La pérdida del poder adquisitivo y el aumento del costo de vida están impactando directamente en la alimentación de los trabajadores argentinos. Un nuevo informe reveló que uno de cada cuatro asalariados debe reducir la cantidad o la calidad de sus comidas durante la jornada laboral por falta de recursos.
El dato surge de un estudio elaborado por el Observatorio de la Deuda Social Argentina de la Universidad Católica Argentina en conjunto con la empresa Edenred, basado en una encuesta nacional realizada a 1.171 trabajadores asalariados formales.
El informe muestra un panorama preocupante: solo el 16,5% de los trabajadores está libre de privaciones alimentarias, mientras que el 83,5% restante enfrenta algún tipo de vulnerabilidad, ya sea porque reduce las porciones de comida o porque opta por alimentos más baratos y menos nutritivos.

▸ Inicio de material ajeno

(* ===== verification/DocketFacts.v ===== *)
(** The docket as a system: clients submit and cancel, workers claim tasks and
    later settle or abandon them, the stale ones are given back, in any order.
    What every reachable state satisfies. *)
From stdpp Require Import base list gmap strings sorting.
From Stdlib Require Import ZArith Lia.
From S2P Require Import Prelude DocketQueue DocketFormat.

Module DocketFacts.
Import Docket DocketFormat.

(** * Lists *)

Lemma position_Some {A} (f : A → bool) l n :
  position f l = Some n →
  ∃ x, l !! n = Some x ∧ f x = true ∧ Forall (λ y, f y = false) (take n l).
Proof.
  revert n. induction l as [|x l IH]; intros n Hp; simpl in *; [done|].
  destruct (f x) eqn:E; simplify_eq/=; [eauto|].
  destruct (position f l) as [m|]; simplify_eq/=. destruct (IH m eq_refl) as (y & ? & ? & ?). eauto.
Qed.

Lemma position_None {A} (f : A → bool) l : position f l = None → Forall (λ y, f y = false) l.
Proof.
  induction l as [|x l IH]; simpl; [done|]. destruct (f x) eqn:E; [done|].
  destruct (position f l); [done|]. auto.
Qed.

Lemma sorted_sublist {A} (R : relation A) k l :
  sublist k l → StronglySorted R l → StronglySorted R k.
Proof.
  induction 1 as [|x k l Hs IH|x k l Hs IH]; intros Hl; [done| |].
  - inversion_clear Hl as [|? ? Hl' Hx]. constructor; [by apply IH|].
    apply Forall_forall. intros y Hy. rewrite Forall_forall in Hx. apply Hx. by eapply elem_of_sublist.
  - inversion_clear Hl. by apply IH.
Qed.

Lemma sorted_impl {A} (R R' : relation A) l :
  (∀ x y, x ∈ l → y ∈ l → R x y → R' x y) → StronglySorted R l → StronglySorted R' l.
Proof.
  intros HR Hl. induction Hl as [|x l Hl IH Hx]; constructor.
  - apply IH. intros y z ? ?. apply HR; by right.
  - rewrite Forall_forall in *. intros y Hy. apply HR; [by left|by right|by apply Hx].
Qed.

Lemma elem_of_delete_other {A} (x y : A) n (l : list A) :
  l !! n = Some y → x ≠ y → x ∈ l → x ∈ delete n l.
Proof.
  revert n. induction l as [|z l IH]; intros n Hn Hxy Hx; [by apply elem_of_nil in Hx|].
  destruct n as [|n]; simplify_eq/=; apply elem_of_cons in Hx as [->|Hx]; [done|done|by left|].
  right. eauto.
Qed.

(** How often a task occurs in a list of claims. *)
Definition count (i : TaskId) (l : list TaskId) : Z := zlen (filter (.= i) l).

Lemma count_cons i j l : count i (j :: l) = (if decide (j = i) then 1 else 0) + count i l.
Proof.
  unfold count. destruct (decide (j = i)) as [->|Hne].
  - rewrite filter_cons_True by done. by rewrite zlen_cons.
  - by rewrite filter_cons_False by done.
Qed.

Lemma count_nonneg i l : 0 <= count i l.
Proof. apply zlen_nonneg. Qed.

Lemma count_not_elem i l : i ∉ l → count i l = 0.
Proof.
  induction l as [|j l IH]; [done|]. intros Hi. rewrite count_cons, IH by set_solver.
  by rewrite decide_False by set_solver.
Qed.

Lemma count_elem i l : i ∈ l → 1 <= count i l.
Proof.
  induction l as [|j l IH]; [set_solver|]. rewrite count_cons. pose proof (count_nonneg i l).
  intros [->|Hi]%elem_of_cons; [rewrite decide_True by done; lia|]. specialize (IH Hi). case_decide; lia.
Qed.

Lemma count_perm i k l : k ≡ₚ l → count i k = count i l.
Proof. intros Hp. unfold count, zlen. by rewrite Hp. Qed.

(** * The invariant *)

Section invariant.
Context {V : Type}.
Abbreviation Task := (DocketTask V).
Implicit Types (m : gmap TaskId Task) (u : Task) (i j : TaskId).

Definition one_if (s1 s2 : TaskStatus) : Z := if decide (s1 = s2) then 1 else 0.

(** The submissions: how many ids were drawn, the tasks that are drawn and not
    recorded yet, those that are recorded and not queued yet, and the ids that were
    queued, in this order. *)
Record Submissions : Type := {
  counter : Z;
  drawn : list Task;
  waiting : list Task;
  queued : list TaskId;
}.

(** Queued before, by the log of the queueings. *)
Definition earlier (log : list TaskId) (a b : TaskId) : Prop :=
  ∃ l1 l2 l3, log = l1 ++ a :: l2 ++ b :: l3.

Lemma earlier_more log i a b : earlier log a b → earlier (log ++ [i]) a b.
Proof.
  intros (l1 & l2 & l3 & ->). exists l1, l2, (l3 ++ [i]). by rewrite <- app_assoc, <- app_comm_cons, <- app_assoc.
Qed.

Lemma earlier_last log i a : a ∈ log → earlier (log ++ [i]) a i.
Proof. intros (l1 & l2 & ->)%list_elem_of_split. exists l1, l2, []. by rewrite <- app_assoc. Qed.

(** An entry [b] of the queue that was never given back stands behind none of
    lower priority, and behind none of its own priority that was queued later
    unless that one was given back. *)
Definition queue_order (log : list TaskId) m (a b : TaskId) : Prop :=
  ∀ ta tb, m !! a = Some ta → m !! b = Some tb → retry_count tb = 0 →
  priority tb <= priority ta ∧
  (priority tb = priority ta → retry_count ta = 0 → earlier log a b).

(** A task [u] under its key [i], with the queue, the claims that were ever made
    and those that are not settled yet. *)
Record task_ok (counter : Z) (queue claims unsettled : list TaskId) i u : Prop := {
  ok_id : id u = i;
  ok_key : ∃ k, i = docket_id k ∧ 0 <= k < counter;
  ok_retries : 0 <= max_retries u < 2 ^ 31;
  ok_count : 0 <= retry_count u;
  ok_queued : status u = Pending → i ∈ queue;
  ok_left : status u = Pending → retry_count u = 0 ∨ retry_count u < max_retries u;
  ok_paid : count i claims + one_if (status u) Pending <= retry_count u + 1;
  ok_attempts : count i claims <= Z.max 1 (max_retries u);
  ok_given_back : retry_count u + count i unsettled + one_if (status u) Running <= 2 * count i claims;
}.

(** A task as it is drawn. *)
Record fresh (n : Z) (t : Task) : Prop := {
  fresh_key : ∃ k, id t = docket_id k ∧ 0 <= k < n;
  fresh_status : status t = Pending;
  fresh_count : retry_count t = 0;
  fresh_retries : 0 <= max_retries t < 2 ^ 31;
}.

Record backend_ok (g : Submissions) (claims unsettled : list TaskId) (b : MemoryDocketBackend V) : Prop := {
  ok_counter : 0 <= counter g < 2 ^ 64;
  ok_tasks i u : tasks b !! i = Some u → task_ok (counter g) ((id <$> waiting g) ++ pending b) claims unsettled i u;
  ok_drawn t : t ∈ drawn g → fresh (counter g) t ∧ tasks b !! id t = None;
  ok_drawn_once : NoDup (id <$> drawn g);
  ok_waiting t : t ∈ waiting g → id t ∉ queued g ∧ ∃ u, tasks b !! id t = Some u ∧ priority u = priority t;
  ok_waiting_once : NoDup (id <$> waiting g);
  ok_log i : i ∈ queued g → is_Some (tasks b !! i);
  ok_log_once : NoDup (queued g);
  ok_pending i : i ∈ pending b → i ∈ queued g;
  ok_claims i : i ∈ claims → i ∈ queued g;
  ok_unsettled i : i ∈ unsettled → i ∈ claims;
  ok_order : StronglySorted (queue_order (queued g) (tasks b)) (pending b);
}.

Lemma pending_task g claims unsettled b i :
  backend_ok g claims unsettled b → i ∈ pending b → is_Some (tasks b !! i).
Proof. intros Hb Hi. by apply (ok_log _ _ _ _ Hb), (ok_pending _ _ _ _ Hb). Qed.

Lemma claimed_task g claims unsettled b i :
  backend_ok g claims unsettled b → i ∈ claims → is_Some (tasks b !! i).
Proof. intros Hb Hi. by apply (ok_log _ _ _ _ Hb), (ok_claims _ _ _ _ Hb). Qed.

(** No claim is made of an id that is not queued yet. *)
Lemma unqueued_unclaimed g claims unsettled b i :
  backend_ok g claims unsettled b → i ∉ queued g → count i claims = 0 ∧ count i unsettled = 0 ∧ i ∉ pending b.
Proof.
  intros Hb Hi. assert (Hc : i ∉ claims) by (intros Hc; by apply Hi, (ok_claims _ _ _ _ Hb)).
  split_and!; [by apply count_not_elem| |].
  - apply count_not_elem. intros Hu. by apply Hc, (ok_unsettled _ _ _ _ Hb).
  - intros Hq. by apply Hi, (ok_pending _ _ _ _ Hb).
Qed.

(** Replacing one task. *)
Lemma queue_order_insert log m i u u' a b :
  m !! i = Some u → priority u' = priority u → retry_count u <= retry_count u' → 0 <= retry_count u →
  queue_order log m a b → queue_order log (<[i := u']> m) a b.
Proof.
  intros Hi Hp Hr H0 HR ta tb.
  rewrite !lookup_insert_Some. intros [[-> <-]|[Hia Ha]] [[-> <-]|[Hib Hb]] Hz.
  - destruct (HR u u) as [? HR']; [done..|lia|]. split; [lia|]. intros. apply HR'; lia.
  - destruct (HR u tb) as [? HR']; [done..|]. split; [lia|]. intros. apply HR'; lia.
  - destruct (HR ta u) as [? HR']; [done|done|lia|]. split; [lia|]. intros. apply HR'; lia.
  - by apply HR.
Qed.

Lemma task_ok_other counter counter' queue queue' claims claims' unsettled unsettled' i u :
  task_ok counter queue claims unsettled i u →
  counter <= counter' → (i ∈ queue → i ∈ queue') →
  count i claims' = count i claims → count i unsettled' <= count i unsettled →
  task_ok counter' queue' claims' unsettled' i u.
Proof.
  intros [? (k & ? & ?) ? ? Hq ? ? ? ?] Hc Hqq Hcl Hun. split; rewrite ?Hcl; auto; [|lia].
  exists k. split; [done|lia].
Qed.

(** A step that replaces one task and changes the queue and the claims. *)
Lemma backend_ok_update g claims claims' unsettled unsettled' b b' i u u' :
  backend_ok g claims unsettled b →
  tasks b !! i = Some u → tasks b' = <[i := u']> (tasks b) →
  priority u' = priority u → retry_count u <= retry_count u' →
  (sublist (pending b') (pending b) ∨ pending b' = pending b ++ [i] ∧ 0 < retry_count u') →
  (∀ j, j ≠ i → j ∈ pending b → j ∈ pending b') →
  (∀ j, j ≠ i → count j claims' = count j claims ∧ count j unsettled' <= count j unsettled) →
  (∀ j, j ∈ pending b' ∨ j ∈ claims' → j ∈ queued g) → (∀ j, j ∈ unsettled' → j ∈ claims') →
  task_ok (counter g) ((id <$> waiting g) ++ pending b') claims' unsettled' i u' →
  backend_ok g claims' unsettled' b'.
Proof.
  intros Hb Hi Ht Hp Hr Hq Hqo Hco Hlog Hun Hok. destruct (ok_tasks _ _ _ _ Hb i u Hi) as [? ? ? H0 _ _ _ _ _].
  split; [apply (ok_counter _ _ _ _ Hb)| | |apply (ok_drawn_once _ _ _ _ Hb)| |apply (ok_waiting_once _ _ _ _ Hb)| |
    apply (ok_log_once _ _ _ _ Hb)|auto|auto|done|].
  - intros j w. rewrite Ht, lookup_insert_Some. intros [[<- <-]|[Hne Hj]]; [done|].
    destruct (Hco j) as [? ?]; [done|].
    eapply task_ok_other; [by apply (ok_tasks _ _ _ _ Hb)|done| |done|done]. rewrite !elem_of_app. naive_solver.
  - intros t [Hf Hn]%(ok_drawn _ _ _ _ Hb). split; [done|]. rewrite Ht, lookup_insert_ne; [done|]. intros ->. by rewrite Hi in Hn.
  - intros t [Hf (w & Hw & Hpw)]%(ok_waiting _ _ _ _ Hb). split; [done|]. rewrite Ht.
    destruct (decide (i = id t)) as [Heq|Hne]; [|rewrite lookup_insert_ne by done; eauto].
    rewrite <- Heq in *. rewrite lookup_insert_eq. exists u'. split; [done|]. rewrite Hi in Hw. congruence.
  - intros j Hj. rewrite Ht. apply lookup_insert_is_Some'. right. by apply (ok_log _ _ _ _ Hb).
  - assert (Hs : StronglySorted (queue_order (queued g) (tasks b')) (pending b)).
    { eapply sorted_impl; [|apply (ok_order _ _ _ _ Hb)]. intros x y _ _. rewrite Ht.
      by eapply queue_order_insert. }
    destruct Hq as [Hq|[-> Hpos]]; [by eapply sorted_sublist|].
    apply StronglySorted_app_2; [|done|by repeat constructor].
    intros x y _ ->%list_elem_of_singleton ta tb _. rewrite Ht, lookup_insert_eq. intros [= <-] ?. lia.
Qed.
End invariant.
Arguments Submissions : clear implicits.
End DocketFacts.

El deterioro del ingreso real, agravado por la política económica del gobierno de Javier Milei, aparece como uno de los factores centrales detrás de este fenómeno.
Uno de los datos más alarmantes indica que el 61,1% de los asalariados reconoce haber tenido que saltearse alguna comida durante su jornada laboral por razones económicas. De ese total, un 46,7% lo hace de manera ocasional y un 14,4% de forma habitual.
La situación resulta aún más crítica entre los jóvenes: el 70,7% de los trabajadores de entre 18 y 29 años admite que omite comidas, en gran parte debido a los bajos salarios iniciales.
El estudio también revela que el 78,5% de los trabajadores tuvo que elegir alimentos más económicos y menos nutritivos para poder alimentarse durante el trabajo. Dentro de ese grupo, casi uno de cada cuatro ya lo incorporó como una práctica habitual.
“La mayoría de los ingresos no alcanza para cubrir el costo de la alimentación durante la jornada laboral, lo que obliga a los trabajadores a sacrificar su bienestar nutricional para poder llegar a fin de mes”, explicó la investigadora Ianina Tuñón.
El costo de comer durante el trabajo también refleja la presión sobre el salario. Según el relevamiento, el 43,9% de los trabajadores gasta entre 5.000 y 10.000 pesos diarios en comida, mientras que un 20% supera los 10.000 pesos, lo que transforma al almuerzo en un gasto difícil de sostener.
Reclamo creciente a los empleadores
En este contexto, ocho de cada diez trabajadores (80,4%) consideran que su empleador debería aportar algún tipo de ayuda económica para la alimentación durante la jornada laboral.
El reclamo es aún más fuerte en sectores particularmente afectados, como la construcción, los jóvenes y aquellos trabajadores que ya sufren simultáneamente salteo de comidas y mala calidad alimentaria.
La directora de Asuntos Públicos de Edenred, Bárbara Granatelli, señaló que la demanda refleja una problemática extendida. “Que ocho de cada diez trabajadores pidan este tipo de ayuda muestra que existe una necesidad concreta y transversal”, afirmó.
Desigualdades según sector y región
El informe también evidencia fuertes desigualdades. El 22,6% de los trabajadores directamente no come durante su jornada laboral, una situación que se repite con mayor frecuencia en el sector público, en pequeñas empresas y en algunas regiones del país.
En el Noreste argentino (NEA), por ejemplo, la mitad de los trabajadores declara no comer durante su jornada.
Las condiciones del lugar de trabajo también influyen. Entre quienes no cuentan con infraestructura básica —como heladera o microondas— el porcentaje de personas que se saltea comidas llega al 72%.
Además, el acceso a beneficios alimentarios es desigual: el 55,6% de los asalariados no recibe ningún tipo de aporte de su empleador para comer, mientras que los trabajadores con salarios más altos tienen mayor probabilidad de contar con ese apoyo.
El informe concluye que la alimentación laboral se convirtió en un problema estructural que conecta la economía, la salud y la desigualdad, y advierte que mejorar el acceso a una alimentación adecuada durante la jornada de trabajo es clave para la calidad de vida y la productividad de la población.